## Work task:
Copy each line of the data below with the word "kubeflow".

··· Data extracts

(* ===== verification/Rbac.v ===== *)
(** Authorization in the API server as the operator relies on it: RBAC rules
    and the requests they allow, and clients and lookups behind an authorizer
    that refuses the other requests. *)

From S2P Require Import Prelude GoStrings Kube.
Open Scope string_scope.
Open Scope nat_scope.
Open Scope list_scope.

(** ** Definitions *)

(** [rbacv1.PolicyRule]. *)
Record PolicyRule := MkRule {
  apiGroups : list string;
  resources : list string;
  verbs : list string;
  resourceNames : list string;
  nonResourceURLs : list string }.

Definition Rule (groups ress vs : list string) : PolicyRule := MkRule groups ress vs [] [].
Definition NamedRule (groups ress vs names : list string) : PolicyRule := MkRule groups ress vs names [].
Definition URLRule (urls vs : list string) : PolicyRule := MkRule [] [] vs [] urls.

(** What a request asks for.  The name is empty for the requests on a whole
    collection: [create], [list] and [watch]. *)
Inductive attributes :=
| ResourceRequest (verb group resource subresource name : string)
| URLRequest (verb path : string).

(** The documented meaning of a rule: it allows the verbs it lists on the
    resources it lists in the groups it lists, on all objects when it lists no
    names; a star stands for everything, and ends a partial URL. *)
Definition covers (p x : string) : bool := bool_decide (p = "*") || bool_decide (p = x).

Definition covers_resource (p resource subresource : string) : bool :=
  if bool_decide (subresource = "") then covers p resource
  else covers p (resource +:+ "/" +:+ subresource) || bool_decide (p = "*/" +:+ subresource).

Definition covers_url (p path : string) : bool :=
  let n := pred (String.length p) in
  bool_decide (p = path) ||
  (bool_decide (String.substring n 1 p = "*") && HasPrefix path (String.substring 0 n p)).

Definition rule_allows (r : PolicyRule) (q : attributes) : bool :=
  match q with
  | ResourceRequest verb group resource subresource name =>
      existsb (λ v, covers v verb) (verbs r) && existsb (λ g, covers g group) (apiGroups r) &&
      existsb (λ p, covers_resource p resource subresource) (resources r) &&
      (bool_decide (resourceNames r = []) || bool_decide (name ∈ resourceNames r))
  | URLRequest verb path =>
      existsb (λ v, covers v verb) (verbs r) && existsb (λ u, covers_url u path) (nonResourceURLs r)
  end.

(** The RBAC authorizer: a subject may do what some rule of its roles allows,
    and nothing else. *)
Class Authorizer := {
  allows : list PolicyRule → attributes → bool;
  allows_spec rules q : allows rules q = true ↔ ∃ r, r ∈ rules ∧ rule_allows r q = true;
}.

(** The names of the kinds in URLs and rules, as their APIs document them. *)
Definition documented_resources : list (string * string * string) :=
  [("", "Namespace", "namespaces"); ("", "ConfigMap", "configmaps"); ("", "Service", "services");
   ("", "Secret", "secrets"); ("", "ServiceAccount", "serviceaccounts");
   ("apps", "Deployment", "deployments");
   ("admissionregistration.k8s.io", "MutatingWebhookConfiguration", "mutatingwebhookconfigurations");
   ("admissionregistration.k8s.io", "ValidatingWebhookConfiguration", "validatingwebhookconfigurations");
   ("apiextensions.k8s.io", "CustomResourceDefinition", "customresourcedefinitions");
   ("networking.k8s.io", "NetworkPolicy", "networkpolicies");
   ("rbac.authorization.k8s.io", "ClusterRole", "clusterroles");
   ("rbac.authorization.k8s.io", "ClusterRoleBinding", "clusterrolebindings");
   ("rbac.authorization.k8s.io", "Role", "roles");
   ("rbac.authorization.k8s.io", "RoleBinding", "rolebindings");
   ("monitoring.coreos.com", "ServiceMonitor", "servicemonitors");
   ("image.openshift.io", "ImageStream", "imagestreams");
   ("operator.openshift.io", "JobSetOperator", "jobsetoperators");
   ("config.openshift.io", "APIServer", "apiservers");
   ("trainer.kubeflow.org", "ClusterTrainingRuntime", "clustertrainingruntimes");
   ("trainer.kubeflow.org", "TrainingRuntime", "trainingruntimes");
   ("components.platform.opendatahub.io", "Trainer", "trainers")].

Class RESTMapper := {
  resource_of : GroupVersionKind → string;
  mapping g v k r : (g, k, r) ∈ documented_resources → resource_of (GVK g v k) = r;
}.

(** *** Clients behind the authorizer *)

Section enforced.
Context {O V K : Type} `{!Objects O V, !CtrlClient K, !DynamicClient O K, !Authorizer, !RESTMapper}.
Context (rules : list PolicyRule) (Forbidden : attributes → goerror).

Definition enforce {A} (q : attributes) (m : M K A) : M K A :=
  if allows rules q then m else throw (Forbidden q).

Definition enforced_client : CtrlClient K := {|
  GetNamespaceObj n := enforce (ResourceRequest "get" "" "namespaces" "" n) (GetNamespaceObj n);
  CreateNamespace n l := enforce (ResourceRequest "create" "" "namespaces" "" "") (CreateNamespace n l);
  ClientDelete g n ns :=
    enforce (ResourceRequest "delete" (gvk_group g) (resource_of g) "" n) (ClientDelete g n ns);
  ReaderGetConfigMap n ns := enforce (ResourceRequest "get" "" "configmaps" "" n) (ReaderGetConfigMap n ns);
|}.

Definition enforced_dynamic : DynamicClient O K := {|
  DynList g ns sel :=
    enforce (ResourceRequest "list" (gvr_group g) (gvr_resource g) "" "") (DynList g ns sel);
  DynUpdate g ns o :=
    enforce (ResourceRequest "update" (gvr_group g) (gvr_resource g) "" (GetName o)) (DynUpdate g ns o);
  DynDelete g ns n pol :=
    enforce (ResourceRequest "delete" (gvr_group g) (gvr_resource g) "" n) (DynDelete (O:=O) g ns n pol);
|}.

End enforced.

(** The lookups of odh-platform-utilities, and the permissions that they need on
    all objects of a resource: the kind of cluster is told by the ClusterVersion,
    an operator by the conditions of OLM or its cluster extensions; CRDs and
    singletons are read through the cache of the manager. *)
Inductive lookup :=
| ClusterTypeLookup
| CRDLookup (gk : GroupKind)
| OperatorLookup (name : string)
| SingletonLookup (g : GroupVersionKind).

Definition cached_reads (group resource : string) : list (string * string * string) :=
  (λ verb, (verb, group, resource)) <$> ["get"; "list"; "watch"].

Definition lookup_needs `{!RESTMapper} (l : lookup) : list (string * string * string) :=
  match l with
  | ClusterTypeLookup => [("get", "config.openshift.io", "clusterversions")]
  | CRDLookup _ => cached_reads "apiextensions.k8s.io" "customresourcedefinitions"
  | OperatorLookup _ =>
      [("list", "operators.coreos.com", "operatorconditions"); ("list", "olm.operatorframework.io", "clusterextensions")]
  | SingletonLookup g => cached_reads (gvk_group g) (resource_of g)
  end.

Definition needs_met `{!RESTMapper} (ok : attributes → bool) (l : lookup) : Prop :=
  ∀ verb group resource name, (verb, group, resource) ∈ lookup_needs l →
    ok (ResourceRequest verb group resource "" name) = true.

(** The lookups with a client that refuses the requests which are not [ok]: they
    send no request but those they need, so that nothing changes for a lookup
    whose needs are met.  What becomes of the others is left open. *)
Class PlatformClients (O K : Type) `{!PlatformUtils O K, !RESTMapper} := {
  behind : (attributes → bool) → PlatformUtils O K;
  behind_openshift ok : @ClusterTypeOpenShift O K (behind ok) = ClusterTypeOpenShift;
  behind_type ok : needs_met ok ClusterTypeLookup → @DetectClusterType O K (behind ok) ≈ DetectClusterType;
  behind_crd ok gk : needs_met ok (CRDLookup gk) →
    @CustomResourceDefinitionExists O K (behind ok) gk ≈ CustomResourceDefinitionExists gk;
  behind_operator ok name : needs_met ok (OperatorLookup name) →
    @OperatorExists O K (behind ok) name ≈ OperatorExists name;
  behind_singleton ok g : needs_met ok (SingletonLookup g) → @GetSingleton O K (behind ok) g ≈ GetSingleton g;
}.

Definition enforced_lookups {O K} `{!PlatformUtils O K, !RESTMapper, !PlatformClients O K, !Authorizer}
    (rules : list PolicyRule) : PlatformUtils O K := behind (allows rules).

(** *** Single permissions *)

(** A rule is the product of its lists. *)
Inductive permission :=
| OnResource (verb group resource : string) (name : option string)
| OnURL (verb url : string).

#[export] Instance permission_eq_dec : EqDecision permission.
Proof. solve_decision. Defined.

Definition names_of (r : PolicyRule) : list (option string) :=
  match resourceNames r with [] => [None] | l => Some <$> l end.

Definition permissions (r : PolicyRule) : list permission :=
  v ← verbs r;
  (g ← apiGroups r; p ← resources r; OnResource v g p <$> names_of r) ++ (OnURL v <$> nonResourceURLs r).

Definition all_permissions (rules : list PolicyRule) : list permission := rules ≫= permissions.

Definition grants (p : permission) (q : attributes) : bool :=
  match p, q with
  | OnResource v g r n, ResourceRequest verb group resource subresource name =>
      covers v verb && covers g group && covers_resource r resource subresource &&
      match n with None => true | Some n => bool_decide (name = n) end
  | OnURL v u, URLRequest verb path => covers v verb && covers_url u path
  | _, _ => false
  end.

(** The same permission, on all objects or on the same one. *)
Definition subsumes (p p' : permission) : bool :=
  match p, p' with
  | OnResource v g r _, OnResource v' g' r' None =>
      if bool_decide (r = r') then bool_decide (v = v') && bool_decide (g = g') else false
  | _, _ => bool_decide (p = p')
  end.

(** Every permission of the first rules is one of the second. *)
Definition contained (rules rules' : list PolicyRule) : bool :=
  let ps := all_permissions rules' in
  forallb (λ p, existsb (subsumes p) ps) (all_permissions rules).

(** ** Lemmas *)

Lemma existsb_true {A} (f : A → bool) (l : list A) : existsb f l = true ↔ ∃ x, x ∈ l ∧ f x = true.
Proof. rewrite existsb_exists. by setoid_rewrite list_elem_of_In. Qed.

Lemma forallb_true {A} (f : A → bool) (l : list A) : forallb f l = true ↔ ∀ x, x ∈ l → f x = true.
Proof. rewrite forallb_forall. by setoid_rewrite list_elem_of_In. Qed.

Lemma covers_refl x : covers x x = true.
Proof. unfold covers. by rewrite (bool_decide_eq_true_2 (x = x)), orb_true_r. Qed.

Lemma covers_resource_refl r : covers_resource r r "" = true.
Proof. apply covers_refl. Qed.

(** Without a star only the thing itself is covered. *)
Lemma covers_only p x : p ≠ "*" → covers p x = true → p = x.
Proof. unfold covers. intros Hp [?%bool_decide_eq_true|?%bool_decide_eq_true]%orb_true_iff; done. Qed.

Lemma names_allow r name :
  bool_decide (resourceNames r = []) || bool_decide (name ∈ resourceNames r) = true ↔
  ∃ n, n ∈ names_of r ∧ match n with None => true | Some n => bool_decide (name = n) end = true.
Proof.
  unfold names_of. destruct (resourceNames r) as [|x l]; cbn [orb].
  - split; [|done]. intros _. exists None. split; [by left|done].
  - rewrite orb_true_iff, !bool_decide_eq_true. split.
    + intros [?|H]; [done|]. exists (Some name). rewrite bool_decide_eq_true_2 by done.
      split; [by apply list_elem_of_fmap_2|done].
    + intros (n & (y & -> & Hy)%list_elem_of_fmap & ->%bool_decide_eq_true). by right.
Qed.

Lemma rule_permissions r q : rule_allows r q = true ↔ ∃ p, p ∈ permissions r ∧ grants p q = true.
Proof.
  unfold permissions. setoid_rewrite list_elem_of_bind. setoid_rewrite elem_of_app.
  setoid_rewrite list_elem_of_bind. setoid_rewrite list_elem_of_bind.
  setoid_rewrite list_elem_of_fmap. destruct q as [verb group res sub name|verb path]; cbn [rule_allows].
  - rewrite !andb_true_iff, !existsb_true, names_allow. split.
    + intros [[[(v & Hv & Ev) (g & Hg & Eg)] (p & Hp & Ep)] (n & Hn & En)].
      exists (OnResource v g p n). split; [|by cbn; rewrite Ev, Eg, Ep, En]. exists v. naive_solver.
    + intros (x & (v & [(g & (p & (n & -> & Hn) & Hp) & Hg)|(u & -> & Hu)] & Hv) & Hx); [|done].
      cbn in Hx. rewrite !andb_true_iff in Hx. naive_solver.
  - rewrite andb_true_iff, !existsb_true. split.
    + intros [(v & Hv & Ev) (u & Hu & Eu)]. exists (OnURL v u). split; [|by cbn; rewrite Ev, Eu]. naive_solver.
    + intros (x & (v & [(g & (p & (n & -> & Hn) & Hp) & Hg)|(u & -> & Hu)] & Hv) & Hx); [done|].
      cbn in Hx. rewrite andb_true_iff in Hx. naive_solver.
Qed.

Lemma subsumes_grants p p' q : subsumes p p' = true → grants p q = true → grants p' q = true.
Proof.
  destruct p as [v g r n|v u], p' as [v' g' r' [n'|]|v' u']; cbn [subsumes];
    try (intros ->%bool_decide_eq_true; done).
  case_bool_decide; [subst|done]. rewrite andb_true_iff, !bool_decide_eq_true. intros [-> ->]. destruct q; cbn; [|done]. rewrite !andb_true_iff. naive_solver.
Qed.

Section allowed.
Context `{!Authorizer}.

Lemma allows_permissions rules q :
  allows rules q = true ↔ ∃ p, p ∈ all_permissions rules ∧ grants p q = true.
Proof.
  rewrite allows_spec. unfold all_permissions. setoid_rewrite list_elem_of_bind.
  setoid_rewrite rule_permissions. naive_solver.
Qed.

Lemma contained_allows rules rules' q :
  contained rules rules' = true → allows rules q = true → allows rules' q = true.
Proof.
  unfold contained. rewrite forallb_true, !allows_permissions. intros Hc (p & Hp & Hq).
  apply Hc, existsb_true in Hp as (p' & Hp' & Hs). exists p'. split; [done|]. by eapply subsumes_grants.
Qed.

Lemma contained_equal rules rules' q :
  contained rules rules' = true → contained rules' rules = true → allows rules q = allows rules' q.
Proof.
  intros ??. apply Bool.eq_iff_eq_true. split; by apply contained_allows.
Qed.

(** Permissions that are there, by evaluation. *)
Lemma permission_allows rules p q :
  existsb (λ p', bool_decide (p' = p)) (all_permissions rules) = true → grants p q = true →
  allows rules q = true.
Proof.
  intros (p' & Hp & ->%bool_decide_eq_true)%existsb_true Hq. apply allows_permissions. by exists p.
Qed.

(** What is refused, by a check of all permissions. *)
Lemma permissions_only rules (P : permission → bool) q :
  forallb P (all_permissions rules) = true → allows rules q = true →
  ∃ p, P p = true ∧ grants p q = true.
Proof.
  rewrite forallb_true, allows_permissions. intros Hc (p & Hp & Hq). exists p. by auto.
Qed.

Lemma enforce_allowed {K A} rules Forbidden q (m : M K A) k :
  allows rules q = true → enforce rules Forbidden q m k = m k.
Proof. unfold enforce. by intros ->. Qed.

End allowed.

(** A verb on all objects of a resource, or on a subresource of all of them. *)
Ltac permitted :=
  match goal with
  | |- allows _ (ResourceRequest ?v ?g ?r "" _) = true =>
      apply (permission_allows _ (OnResource v g r None)); by vm_compute
  | |- allows _ (ResourceRequest ?v ?g ?r ?s _) = true =>
      apply (permission_allows _ (OnResource v g (r +:+ "/" +:+ s) None)); by vm_compute
  end.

······

## Worked solution:
   ("trainer.kubeflow.org", "ClusterTrainingRuntime", "clustertrainingruntimes");
   ("trainer.kubeflow.org", "TrainingRuntime", "trainingruntimes");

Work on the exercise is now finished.